Un uomo così non poteva restarsene su di una panchina, magari sgarrupata, di un qualche giardinetto pubblico, magari diserbato, a guardare il dentro e fuori dei ragazzini alle prese con il pallone, quei pochi per i quali i genitori non investono sogni e soldi nelle scuole calcio che t’insegnano gli schemi ma il saltar l’uomo e il tocco di classe un po’ meno. Gli toccava un’altra panchina, forse sgangherata anch’essa.

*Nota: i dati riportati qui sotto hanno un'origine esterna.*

(* ===== verification/Schemas.v ===== *)
(** * The schema, version by version (internal/store/sqlstore/sqlstore.go)

The statements of each version as they are written, in the spelling of SQLite.
[Dialect] puts them in order and translates them. *)
From S2P Require Import Prelude.

(** Plans and their steps. *)
Definition schemaV1 : string := "
CREATE TABLE IF NOT EXISTS plans (
    id                 TEXT PRIMARY KEY,
    generated_at       TEXT NOT NULL,
    snapshot_taken_at  TEXT NOT NULL,
    status             TEXT NOT NULL,
    strategy           TEXT NOT NULL,
    nodes_before       INTEGER NOT NULL,
    nodes_after        INTEGER NOT NULL,
    snapshot           BLOB NOT NULL,
    analysis           BLOB NOT NULL,
    stored_at          TEXT NOT NULL
);

CREATE INDEX IF NOT EXISTS plans_stored_at ON plans (stored_at DESC);

-- Steps are rows rather than a blob on the plan: doc §5 requires them to be
-- independently addressable and independently executable, and Phase 2 writes
-- per-step audit results back here.
CREATE TABLE IF NOT EXISTS plan_steps (
    plan_id                     TEXT NOT NULL REFERENCES plans(id) ON DELETE CASCADE,
    step_id                     TEXT NOT NULL,
    sequence_number             INTEGER NOT NULL,
    target_node                 TEXT,
    moves                       BLOB NOT NULL,
    impact                      TEXT NOT NULL,
    rationale                   TEXT NOT NULL,
    reasons                     BLOB,
    requires_maintenance_window INTEGER NOT NULL DEFAULT 0,
    executed_at                 TEXT,
    executed_by                 TEXT,
    result                      TEXT,
    PRIMARY KEY (plan_id, sequence_number)
);
".

(** Runs and their audit trail. *)
Definition schemaV2 : string := "
CREATE TABLE IF NOT EXISTS runs (
    id            TEXT PRIMARY KEY,
    -- No ON DELETE CASCADE, deliberately: see Prune. An audit record that
    -- vanishes with its plan is not an audit record.
    plan_id       TEXT NOT NULL,
    steps         BLOB NOT NULL,
    dry_run       INTEGER NOT NULL DEFAULT 0,
    status        TEXT NOT NULL,
    actor         TEXT NOT NULL,
    actor_groups  BLOB,
    requested_at  TEXT NOT NULL,
    started_at    TEXT,
    finished_at   TEXT,
    worker        TEXT,
    summary       TEXT
);

CREATE INDEX IF NOT EXISTS runs_status ON runs (status, requested_at);
CREATE INDEX IF NOT EXISTS runs_plan ON runs (plan_id, requested_at DESC);

CREATE TABLE IF NOT EXISTS run_events (
    run_id    TEXT NOT NULL REFERENCES runs(id) ON DELETE CASCADE,
    sequence  INTEGER NOT NULL,
    at        TEXT NOT NULL,
    level     TEXT NOT NULL,
    step      INTEGER NOT NULL DEFAULT 0,
    node      TEXT,
    pod       TEXT,
    action    TEXT NOT NULL,
    rule      TEXT,
    message   TEXT NOT NULL,
    PRIMARY KEY (run_id, sequence)
);
".

(** What became of drained nodes. *)
Definition schemaV3 : string := "
CREATE TABLE IF NOT EXISTS reclamations (
    node         TEXT NOT NULL,
    drained_at   TEXT NOT NULL,
    run_id       TEXT,
    plan_id      TEXT,
    step         INTEGER,
    -- NULL while the node is still drained and still present.
    resolved_at  TEXT,
    outcome      TEXT,
    -- Keyed on the attempt, not the node: the same node can be drained,
    -- uncordoned and drained again, and each attempt is its own observation.
    PRIMARY KEY (node, drained_at)
);

CREATE INDEX IF NOT EXISTS reclamations_pending ON reclamations (resolved_at);
CREATE INDEX IF NOT EXISTS reclamations_recent ON reclamations (drained_at DESC);
".

(** The mode and the envelope of a run. *)
Definition schemaV4 : string := "
ALTER TABLE runs ADD COLUMN mode TEXT NOT NULL DEFAULT '';
ALTER TABLE runs ADD COLUMN envelope BLOB;
".

(** The capacity of a drained node. *)
Definition schemaV5 : string := "
ALTER TABLE reclamations ADD COLUMN cpu_milli INTEGER NOT NULL DEFAULT 0;
ALTER TABLE reclamations ADD COLUMN mem_bytes INTEGER NOT NULL DEFAULT 0;
".

(** A run for one node. *)
Definition schemaV6 : string := "
ALTER TABLE runs ADD COLUMN node TEXT NOT NULL DEFAULT '';
".

(** The timeline. *)
Definition schemaV7 : string := "
CREATE TABLE IF NOT EXISTS samples (
    taken_at        TEXT NOT NULL,
    nodes           INTEGER NOT NULL,
    pods            INTEGER NOT NULL,
    cpu_req_milli   INTEGER NOT NULL,
    cpu_alloc_milli INTEGER NOT NULL,
    mem_req_bytes   INTEGER NOT NULL,
    mem_alloc_bytes INTEGER NOT NULL,
    cpu_used_milli  INTEGER NOT NULL,
    mem_used_bytes  INTEGER NOT NULL,
    has_usage       INTEGER NOT NULL,
    reclaimable     INTEGER NOT NULL
);
CREATE INDEX IF NOT EXISTS samples_taken_at ON samples (taken_at);
".

(** The packing ceiling of a plan. *)
Definition schemaV8 : string := "
ALTER TABLE plans ADD COLUMN pack_ceiling REAL NOT NULL DEFAULT 0;
".

(** Nodes this product did not drain. *)
Definition schemaV9 : string := "
ALTER TABLE reclamations ADD COLUMN external INTEGER NOT NULL DEFAULT 0;
".

(** What a drained node was. *)
Definition schemaV10 : string := "
ALTER TABLE reclamations ADD COLUMN instance_type TEXT NOT NULL DEFAULT '';
ALTER TABLE reclamations ADD COLUMN capacity_type TEXT NOT NULL DEFAULT '';
".

(** Utilisation per node. *)
Definition schemaV11 : string := "
CREATE TABLE IF NOT EXISTS node_samples (
    node            TEXT NOT NULL,
    taken_at        TEXT NOT NULL,
    cpu_used_milli  INTEGER NOT NULL,
    cpu_alloc_milli INTEGER NOT NULL,
    PRIMARY KEY (node, taken_at)
) WITHOUT ROWID;
CREATE INDEX IF NOT EXISTS node_samples_taken_at ON node_samples (taken_at);
".

(** How long workloads took to come back. *)
Definition schemaV12 : string := "
CREATE TABLE IF NOT EXISTS recoveries (
    workload     TEXT NOT NULL,
    observed_at  TEXT NOT NULL,
    took_seconds INTEGER NOT NULL,
    PRIMARY KEY (workload, observed_at)
) WITHOUT ROWID;
CREATE INDEX IF NOT EXISTS recoveries_observed_at ON recoveries (observed_at);
".

(** A run can be asked to stop. *)
Definition schemaV13 : string := "
ALTER TABLE runs ADD COLUMN stop_requested INTEGER NOT NULL DEFAULT 0;
ALTER TABLE runs ADD COLUMN stop_requested_by TEXT NOT NULL DEFAULT '';
".

(** The order of insertion. *)
Definition schemaV14 : string := "
ALTER TABLE plans ADD COLUMN seq INTEGER NOT NULL DEFAULT 0;
ALTER TABLE runs  ADD COLUMN seq INTEGER NOT NULL DEFAULT 0;
CREATE INDEX IF NOT EXISTS plans_seq ON plans (seq DESC);
CREATE INDEX IF NOT EXISTS runs_seq  ON runs  (seq DESC);
".

(** The integers of version 0.6.0 on PostgreSQL, widened. *)
Definition schemaV15Postgres : string := "
ALTER TABLE node_samples ALTER COLUMN cpu_used_milli TYPE BIGINT;
ALTER TABLE node_samples ALTER COLUMN cpu_alloc_milli TYPE BIGINT;
ALTER TABLE plan_steps ALTER COLUMN sequence_number TYPE BIGINT;
ALTER TABLE plan_steps ALTER COLUMN requires_maintenance_window TYPE BIGINT;
ALTER TABLE plans ALTER COLUMN nodes_before TYPE BIGINT;
ALTER TABLE plans ALTER COLUMN nodes_after TYPE BIGINT;
ALTER TABLE plans ALTER COLUMN seq TYPE BIGINT;
ALTER TABLE reclamations ALTER COLUMN step TYPE BIGINT;
ALTER TABLE reclamations ALTER COLUMN cpu_milli TYPE BIGINT;
ALTER TABLE reclamations ALTER COLUMN mem_bytes TYPE BIGINT;
ALTER TABLE reclamations ALTER COLUMN external TYPE BIGINT;
ALTER TABLE recoveries ALTER COLUMN took_seconds TYPE BIGINT;
ALTER TABLE run_events ALTER COLUMN sequence TYPE BIGINT;
ALTER TABLE run_events ALTER COLUMN step TYPE BIGINT;
ALTER TABLE runs ALTER COLUMN dry_run TYPE BIGINT;
ALTER TABLE runs ALTER COLUMN stop_requested TYPE BIGINT;
ALTER TABLE runs ALTER COLUMN seq TYPE BIGINT;
ALTER TABLE samples ALTER COLUMN nodes TYPE BIGINT;
ALTER TABLE samples ALTER COLUMN pods TYPE BIGINT;
ALTER TABLE samples ALTER COLUMN cpu_req_milli TYPE BIGINT;
ALTER TABLE samples ALTER COLUMN cpu_alloc_milli TYPE BIGINT;
ALTER TABLE samples ALTER COLUMN mem_req_bytes TYPE BIGINT;
ALTER TABLE samples ALTER COLUMN mem_alloc_bytes TYPE BIGINT;
ALTER TABLE samples ALTER COLUMN cpu_used_milli TYPE BIGINT;
ALTER TABLE samples ALTER COLUMN mem_used_bytes TYPE BIGINT;
ALTER TABLE samples ALTER COLUMN has_usage TYPE BIGINT;
ALTER TABLE samples ALTER COLUMN reclaimable TYPE BIGINT;
".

Claudio Ranieri di Testaccio è l’uomo delle missioni impossibili, un Ethan Hunt “de noantri” per restare al personaggio di Tom Cruise e di tutti i suoi sequel. In Inghilterra, ai tempi del Chelsea che lui costruì per poi lasciarlo alle vittorie di Mourinho, avevano preso a chiamarlo “Tinkerman”, l’aggiustatore, che a volte è scrupoloso e a volte pasticcione, ma era una definizione affettuosa.

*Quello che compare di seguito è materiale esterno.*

(* ===== verification/Dialect.v ===== *)
(** * Two servers, one spelling (internal/store/sqlstore/dialect.go, and Migrate of
sqlstore.go)

Queries and schemas are written in SQLite's spelling and rewritten for
PostgreSQL; migrations run in one transaction.  What a server answers to a
statement is an argument. *)
From S2P Require Import Prelude GoLib Schemas.

Inductive dialect : Type := sqliteDialect | postgresDialect.

#[global] Instance dialect_eq_dec : EqDecision dialect.
Proof. solve_decision. Defined.

Definition dialect_string (d : dialect) : string :=
  match d with sqliteDialect => "sqlite" | postgresDialect => "postgres" end.

(** ** Placeholders *)

Definition quote : Ascii.ascii := "'"%char.
Definition double_quote : Ascii.ascii := Ascii.ascii_of_nat 34.
Definition placeholder : Ascii.ascii := "?"%char.

(** The state of the scan: inside single quotes, inside double quotes. *)
Definition quoting : Type := bool * bool.

Definition scan (q : quoting) (c : Ascii.ascii) : quoting :=
  let '(inSingle, inDouble) := q in
  if Ascii.eqb c quote && negb inDouble then (negb inSingle, inDouble)
  else if Ascii.eqb c double_quote && negb inSingle then (inSingle, negb inDouble)
  else q.

Definition is_hole (q : quoting) (c : Ascii.ascii) : bool := Ascii.eqb c placeholder && negb q.1 && negb q.2.

(** The loop of [rebind], with [n] placeholders numbered so far. *)
Fixpoint rebind_from (query : string) (n : Z) (q : quoting) : string :=
  match query with
  | EmptyString => EmptyString
  | String c query =>
      if is_hole q c then String "$"%char (pretty (n + 1)) +:+ rebind_from query (n + 1) q
      else String c (rebind_from query n (scan q c))
  end.

Fixpoint has_char (c : Ascii.ascii) (s : string) : bool :=
  match s with EmptyString => false | String c' s => Ascii.eqb c' c || has_char c s end.

Definition rebind (d : dialect) (query : string) : string :=
  if negb (bool_decide (d = postgresDialect)) || negb (has_char placeholder query) then query
  else rebind_from query 0 (false, false).

(** ** Types of columns *)

Definition ddlTypes (w : string) : string :=
  if (w =? "BLOB")%string then "BYTEA"
  else if (w =? "REAL")%string then "DOUBLE PRECISION"
  else if (w =? "INTEGER")%string then "BIGINT"
  else w.

(** What [\b] takes for part of a word: letters, digits, underscore. *)
Definition is_word (c : Ascii.ascii) : bool :=
  let n := Ascii.N_of_ascii c in
  ((48 <=? n) && (n <=? 57) || (65 <=? n) && (n <=? 90) || (97 <=? n) && (n <=? 122) || (n =? 95))%N.

(** A match of [\b(BLOB|REAL|INTEGER)\b] is a whole word: [w] is the word read so
far. *)
Fixpoint translate_words (ddl w : string) : string :=
  match ddl with
  | EmptyString => ddlTypes w
  | String c ddl =>
      if is_word c then translate_words ddl (w +:+ String c EmptyString)
      else ddlTypes w +:+ String c (translate_words ddl EmptyString)
  end.

(** [strings.ReplaceAll] for a text that is not empty; [fuel] bounds the scan by the
length of [s]. *)
Fixpoint replace_from (old new s : string) (fuel : nat) : string :=
  match fuel, s with
  | O, _ | _, EmptyString => s
  | S fuel, String c rest =>
      if HasPrefix s old then new +:+ replace_from old new (str_drop (String.length old) s) fuel
      else String c (replace_from old new rest fuel)
  end.

Definition ReplaceAll (s old new : string) : string := replace_from old new s (String.length s).

Definition translateDDL (d : dialect) (ddl : string) : string :=
  if negb (bool_decide (d = postgresDialect)) then ddl
  else translate_words (ReplaceAll ddl ") WITHOUT ROWID;" ");") EmptyString.

(** ** Migrations *)

Module Schema.

(** The version the database records, and the statements that made it. *)
Record t : Type := mk { version : Z; statements : list string }.

End Schema.

Definition schemaVersion : Z := 15.

(** PostgreSQL only: an integer of SQLite was never narrow. *)
Definition schemaV15 (d : dialect) : string :=
  match d with postgresDialect => schemaV15Postgres | sqliteDialect => "" end.

Definition migrations (d : dialect) : list string :=
  [schemaV1; schemaV2; schemaV3; schemaV4; schemaV5; schemaV6; schemaV7; schemaV8; schemaV9; schemaV10; schemaV11;
   schemaV12; schemaV13; schemaV14; schemaV15 d].

Definition backfill (table : string) : string := "UPDATE " +:+ table +:+ " SET seq = rowid WHERE seq = 0".

(** [backfillSeq] *)
Definition backfillSeq (d : dialect) : list string :=
  match d with postgresDialect => [] | sqliteDialect => [backfill "plans"; backfill "runs"] end.

(** What one schema version executes. *)
Definition migration (d : dialect) (v : Z) (ddl : string) : list string :=
  (if (TrimSpace ddl =? "")%string then [] else [translateDDL d ddl]) ++
  (if v =? 14 then backfillSeq d else []).

(** The loop over the versions after [v]. *)
Fixpoint pending (d : dialect) (current v : Z) (ddls : list string) : list string :=
  match ddls with
  | [] => []
  | ddl :: ddls =>
      (if v + 1 <=? current then [] else migration d (v + 1) ddl) ++ pending d current (v + 1) ddls
  end.

(** [exec]: the error of a statement after those executed before it. *)
Fixpoint execute (exec : list string → string → option string) (done todo : list string) : string + list string :=
  match todo with
  | [] => inr done
  | st :: todo =>
      match exec done st with
      | Some err => inl err
      | None => execute exec (done ++ [st]) todo
      end
  end.

(** What the server answers during one call: [begin] covers starting the
transaction, taking the lock and reading the version; [finish] recording the
version and committing. *)
Module answers.
Record t : Type := mk { begin : option string; exec : list string → string → option string; finish : option string }.
End answers.

(** An error rolls everything back. *)
Definition Migrate (d : dialect) (a : answers.t) (s : Schema.t) : option string * Schema.t :=
  match answers.begin a with
  | Some err => (Some err, s)
  | None =>
      if schemaVersion <=? Schema.version s then (None, s)
      else match execute (answers.exec a) (Schema.statements s) (pending d (Schema.version s) 0 (migrations d)) with
           | inl err => (Some err, s)
           | inr done =>
               match answers.finish a with
               | Some err => (Some err, s)
               | None => (None, Schema.mk schemaVersion done)
               end
           end
  end.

E lui aggiustatore di squadre è stato sempre, oltre che specialista in miracoli. (…) Arrivò al Cagliari nel 1988: era in Serie C e vinse la Coppa Italia di categoria ed in due anni tornò tra i grandi e riuscì pure a restarci. “Avessi avuto Riva, gli avrei detto ‘gioca dove ti pare”, dichiarò, e questo è già un bel programma per gli ossessionati schernisti d’oggi. Il palmarès è di tutto rispetto: promozione in A, Coppa Italia e Supercoppa Italiana con la Fiorentina, Coppa di Spagna, Intertoto e Supercoppa Uefa con il Valencia, Ligue 2 con il Monaco, fino alla meraviglia della Premier League con il Leicester nella stagione 2015-16, che è un’impresa di quelle che gli storici dello sport considerano fra le più incredibili della storia d’ogni disciplina.
Mise Gary Lineker in mutande: il grande giocatore (e più grande ancora commentatore: ma quali adanate e cassanate) scommise che avrebbe condotto il suo show in intimo solo che Ranieri riuscisse a miracolare il suo Leicester. Sir Claudio mantenne la vetta della classifica, Gary la parola. E la Roma? Era il sogno del piccolo testaccino, il sogno dell’allenatore che ha vinto anche il titolo di allenatore dei sogni.
Qui lo hanno chiamato, come fosse Santa Rita che risolve i casi disperati, quando gli scarpini erano sull’orlo del baratro o almeno sull’orlo di una crisi di nervi. Due partite due sconfitte, via Spalletti. Quasi quasi vinceva lo scudetto del 2010, non fosse stato per quel pazzesco Pazzini di Roma-Samp. Arrivederci e grazie dopo un 4-3 di sconfitta al Marassi genoano.
Era il 2019 quando tornò l’8 marzo (stavolta il ‘cacciato’ era Di Francesco): andò vicino alla qualificazione in Champions (3 punti) ed andò anche via. Entrò in corsa alla Samp per vincere il derby, di-ventando così l’unico allenatore in Italia a vincere i quattro derby classici (Roma, Milano, Torino e Genova). Ricominciò poi il giro di giostra: rieccolo al Cagliari che sta affondando in Serie B. Lo tira su, lo porta in serie A e ce lo fa restare, dopo che è restato lui in panchina perché, dimessosi, i giocatori non gli hanno consentito di andare via, che è l’esatto contrario dei giocatori che in altri casi non ti consentono di restare.